Eig apresenta o retrato de um homem que dizia fazer “tudo por instinto”, dentro e fora do ringue. Seus impulsos se digladiavam uns com os outros. Ali tinha sede de fama, mas não fazia questão de que gostassem dele. Deixava os americanos brancos espumando de raiva e chamava seus adversários negros de “Uncle Tom” (epíteto aplicado a negros subservientes aos brancos). Queria a todo custo ser conhecido, e era por isso que, na adolescência, ia de porta em porta anunciando suas lutas e, para treinar, corria ao lado do ônibus escolar. Também adorava ganhar dinheiro. Em 1974, aceitou US$ 5 milhões do ditador do Zaire, Mobutu Sese Seko, para enfrentar num combate televisionado — realizado em Kinshasa e anunciado como “luta na selva” — o então invicto campeão dos pesos pesados, George Foreman. E era viciado em sexo. Casado quatro vezes, Ali gostava de jogar as ex-mulheres umas contra as outras, pedindo-lhes que fizessem reservas em hotéis para suas puladas de cerca. Muitas vezes era apanhado com prostitutas em dias de luta.
Por outro lado, tinha a generosidade de sua mãe, fazendo visitas frequentes a hospitais e escolas e oferecendo ajuda a todos que o procuravam em busca de caridade. Infelizmente, a prodigalidade se misturava com o senso de lealdade. Sua fortuna foi dilapidada por um bando de bajuladores. E para isso também contribuiu a Nação do Islã. Foi através das crenças do líder do movimento, Elijah Muhammad, que Ali realizou seu desejo mais profundo: rebelar-se. Seu pai o havia criado com histórias sobre a crueldade do homem branco e agora ele tinha uma maneira de revidar. Os brancos que ficassem com sua segregação, pois Elijah defendia a criação de um país negro, com leis negras. Daí a recusa em lutar contra os vietcongues, decisão que custou a Ali uma condenação de cinco anos de reclusão (revertida pela Suprema Corte antes que o boxeador tivesse começado a cumprir a pena) e três anos de sua carreira.
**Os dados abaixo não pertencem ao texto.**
Lemma tracking_created k db : at_version k db → exec (create_tracking tracking) db = Ok db.
Proof. intros (t & Ht & _)%at_version_table. cbn. by rewrite Ht. Qed.

Lemma new_at_version : ∃ db, exec (create_tracking tracking) new_database = Ok db ∧ at_version 0 db.
Proof.
  eexists. split; [done|]. split; [unfold version, schema, set_table; cbn; by rewrite fmap_insert, fmap_empty|].
  unfold tracked. cbn. by rewrite lookup_insert_eq.
Qed.

(** Opening again and again, each time with whatever failures. *)
Fixpoint openings (ios : list (string → option RusqliteError)) (db : Database)
  : Database * list (result RusqliteError ()) :=
  match ios with
  | [] => (db, [])
  | io :: ios => let '(db, r) := apply_migrations tracking now ms io db in
                 let '(db, rs) := openings ios db in (db, r :: rs)
  end.

Lemma openings_at ios k db db' rs :
  k ≤ length ms → at_version k db → openings ios db = (db', rs) →
  ∃ k', k ≤ k' ≤ length ms ∧ at_version k' db' ∧ (Ok () ∈ rs → k' = length ms) ∧
        (k = length ms → db' = db).
Proof.
  revert k db rs. induction ios as [|io ios IH]; intros k db rs Hk Hat.
  { intros [= <- <-]. exists k. split; [lia|]. split; [done|]. split; [by intros ?%elem_of_nil|done]. }
  cbn [openings]. unfold apply_migrations. rewrite (tracking_created k db Hat).
  destruct (migrate_loop_at io 0 k db) as (k1 & db1 & r & Hl & Hk1 & Hat1 & Hr & Hsame); [lia|done..|].
  rewrite drop_0 in Hl. rewrite Hl. destruct (openings ios db1) as [db2 rs2] eqn:Hop.
  intros [= <- <-]. destruct (IH k1 db1 rs2 ltac:(lia) Hat1 Hop) as (k' & Hk' & Hat' & Hrs & Hs).
  exists k'. split; [lia|]. split; [done|]. split.
  - rewrite elem_of_cons. intros [Heq|?]; [|by apply Hrs]. specialize (Hr (eq_sym Heq)). lia.
  - intros ->. rewrite <-Hsame by done. apply Hs. lia.
Qed.

Lemma migrate_loop_Ok j k db :
  j ≤ k → k ≤ length ms → at_version k db →
  (migrate_loop tracking now (λ _, None) (drop j ms) db).2 = Ok ().
Proof.
  remember (length ms - j) as n eqn:Hn. revert j k db Hn.
  induction n as [|n IH]; intros j k db Hn Hj Hk Hat; [by rewrite drop_ge by lia|].
  destruct (lookup_lt_is_Some_2 ms j) as [m Hm]; [lia|]. rewrite (drop_S _ _ _ Hm). cbn [migrate_loop].
  unfold migrate_one. rewrite (applied_at k j db m Hat Hm). destruct (decide (j < k)) as [Hjk|Hjk].
  - rewrite bool_decide_eq_true_2 by done. apply (IH (S j) k); lia || done.
  - rewrite bool_decide_eq_false_2 by done. assert (j = k) as -> by lia.
    destruct (migrate_at k db m Hat Hm) as (db1 & Htx & Hat1). rewrite Htx. apply (IH (S k) (S k)); lia || done.
Qed.

(** An opening that meets no failure. *)
Lemma apply_at k db :
  k ≤ length ms → at_version k db →
  ∃ db', apply_migrations tracking now ms (λ _, None) db = (db', Ok ()) ∧
         at_version (length ms) db' ∧ (k = length ms → db' = db).
Proof.
  intros Hk Hat. unfold apply_migrations. rewrite (tracking_created k db Hat).
  pose proof (migrate_loop_Ok 0 k db ltac:(lia) Hk Hat) as Hok.
  destruct (migrate_loop_at (λ _, None) 0 k db) as (k1 & db1 & r & Hl & Hk1 & Hat1 & Hr & Hs); [lia|done..|].
  rewrite drop_0 in *. rewrite Hl in *. cbn in Hok. subst r. exists db1. split; [done|].
  specialize (Hr eq_refl) as ->. by split.
Qed.

(** *** At once *)

(** A connection is behind the version the database is at. *)
Definition opening_ok (k : nat) (c : Opening) : Prop :=
  match c with
  | Starting | OpenFailed _ => True
  | AtMigration todo => ∃ j, j ≤ k ∧ todo = drop j ms
  | FoundMissing m todo => ∃ j, j ≤ k ∧ ms !! j = Some m ∧ todo = drop (S j) ms
  | Opened => k = length ms
  end.

Definition never_failed (c : Opening) : Prop :=
  match c with OpenFailed _ | FoundMissing _ _ => False | _ => True end.

Lemma opening_ok_mono k k' c : k ≤ k' → k' ≤ length ms → opening_ok k c → opening_ok k' c.
Proof.
  destruct c; cbn; [done| | |lia|done]; intros ? ? (j & ? & ?); exists j; (split; [lia|done]).
Qed.

(** A migration tracked already cannot be committed again. *)
Lemma migrate_again k j db m :
  at_version k db → ms !! j = Some m → j < k → ∃ e, migrate_tx tracking now m db = Err e.
Proof.
  intros Hat Hm Hlt. pose proof (applied_at k j db m Hat Hm) as Happ.
  rewrite bool_decide_eq_true_2 in Happ by done. destruct (at_version_table k db Hat) as (t & Ht & Hkey).
  unfold migrate_tx. destruct (execute_batch m.2 db) as [db1|e] eqn:Hb; cbn [mbind result_bind]; [|eauto].
  assert (Ht1 : db_tables db1 !! tracking = Some t).
  { rewrite <-Ht. eapply batch_untouched; [|exact Hb]. intros st. apply ms_untouched.
    by eapply list_elem_of_lookup_2. }
  unfold insert_row. rewrite Ht1. unfold has_key, row_key. rewrite Hkey, bool_decide_eq_true_2; [eauto|].
  unfold already_applied in Happ. rewrite Ht in Happ. apply bool_decide_eq_true in Happ.
  apply list_elem_of_fmap in Happ as (r & Hr & Hin). apply list_elem_of_fmap. exists r.
  split; [|done]. cbn. by rewrite <-Hr.
Qed.

Lemma commit_at k j db m :
  at_version k db → k ≤ length ms → j ≤ k → ms !! j = Some m →
  ∃ k' db' c, commit_migration tracking now m (drop (S j) ms) db = (db', c) ∧ k ≤ k' ≤ length ms ∧
    at_version k' db' ∧ opening_ok k' c ∧ (j = k → never_failed c).
Proof.
  intros Hat Hk Hj Hm. pose proof (lookup_lt_Some _ _ _ Hm). unfold commit_migration.
  destruct (decide (j = k)) as [->|Hne].
  - destruct (migrate_at k db m Hat Hm) as (db' & -> & Hat'). exists (S k), db', (AtMigration (drop (S k) ms)).
    split; [done|]. split; [lia|]. split; [done|]. split; [by exists (S k)|done].
  - destruct (migrate_again k j db m Hat Hm ltac:(lia)) as [e ->]. exists k, db, (OpenFailed e).
    split; [done|]. split; [lia|]. split; [done|]. split; [done|]. done.
Qed.

(** A step of either runner keeps the database at a version. *)
Lemma step_at (strict : bool) k db c :
  at_version k db → k ≤ length ms → opening_ok k c → (strict = true → never_failed c) →
  ∃ k' db' c', (if strict then lock_then_check else check_then_lock) tracking now ms c db = (db', c') ∧
    k ≤ k' ≤ length ms ∧ at_version k' db' ∧ opening_ok k' c' ∧ (strict = true → never_failed c').
Proof.
  intros Hat Hk Hc Hs.
  assert (Hstay : ∀ c', opening_ok k c' → (strict = true → never_failed c') →
    ∃ k' db' c'', (db, c') = (db', c'') ∧ k ≤ k' ≤ length ms ∧ at_version k' db' ∧ opening_ok k' c'' ∧
      (strict = true → never_failed c'')).
  { intros c' ? ?. exists k, db, c'. split; [done|]. split; [lia|]. done. }
  assert (Hcommit : ∀ j m, j ≤ k → ms !! j = Some m → (strict = true → j = k) →
    ∃ k' db' c', commit_migration tracking now m (drop (S j) ms) db = (db', c') ∧ k ≤ k' ≤ length ms ∧
      at_version k' db' ∧ opening_ok k' c' ∧ (strict = true → never_failed c')).
  { intros j m Hj Hm Hst. destruct (commit_at k j db m Hat Hk Hj Hm) as (k' & db' & c' & ? & ? & ? & ? & Hn).
    exists k', db', c'. split_and!; try done; try lia. auto. }
  destruct c as [|[|m todo]|m todo| |e].
  - destruct strict; cbn [check_then_lock lock_then_check]; rewrite (tracking_created k db Hat);
      (apply Hstay; [by exists 0; split; [lia|]|done]).
  - destruct Hc as (j & Hj & Heq). assert (k = length ms).
    { apply (f_equal length) in Heq. rewrite length_drop in Heq. cbn in Heq. lia. }
    destruct strict; by apply Hstay.
  - destruct Hc as (j & Hj & Heq).
    assert (Hm : ms !! j = Some m).
    { rewrite <-(Nat.add_0_r j), <-lookup_drop, <-Heq. done. }
    rewrite (drop_S _ _ _ Hm) in Heq. injection Heq as ->.
    destruct strict; cbn [check_then_lock lock_then_check];
      rewrite (applied_at k j db m Hat Hm); destruct (decide (j < k)) as [Hlt|Hge].
    + rewrite bool_decide_eq_true_2 by done. apply Hstay; [exists (S j); split; [lia|done]|done].
    + rewrite bool_decide_eq_false_2 by done. apply Hcommit; [lia|done|lia].
    + rewrite bool_decide_eq_true_2 by done. apply Hstay; [exists (S j); split; [lia|done]|done].
    + rewrite bool_decide_eq_false_2 by done. apply Hstay; [exists j; split_and!; [lia|done|done]|done].
  - destruct strict; [by specialize (Hs eq_refl)|]. destruct Hc as (j & Hj & Hm & ->).
    cbn [check_then_lock]. by apply Hcommit.
  - destruct strict; by apply Hstay.
  - destruct strict; [by specialize (Hs eq_refl)|]. by apply Hstay.
Qed.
A índole desafiadora, segundo Eig, era a principal característica de Ali, e também sua falha trágica. O livro faz uso abundante de estatísticas, análise do discurso e uma infinidade de entrevistas para ilustrar a deterioração física e mental de Ali após os 35 anos, assim como a teimosia com que o boxeador negava isso. No fim, aquele que “voava como uma borboleta e ferroava como uma abelha” tinha se tornado “um saco de pancadas ambulante”. Ali foi atingido por 200 mil golpes ao longo da carreira, tendo recebido oito vezes mais socos do que aplicou no adversário em sua última luta por um título. É pena que essa biografia magistral reserve apenas 30 páginas para as três últimas décadas da vida do boxeador, quando ele lutou contra a doença de Parkinson e, com a idade, moderou sua revolta, chegando mesmo a representar os EUA em negociações com o Irã e o Iraque. De qualquer forma, Eig consegue abrir a guarda de Ali e penetrar o íntimo de um herói americano que acreditava na liberdade individual mais do que na lealdade a uma bandeira — alguém que, em suas próprias palavras, “queria ser livre”. /Tradução de Alexandre Hubner. Fonte: O Estado de S.Paulo.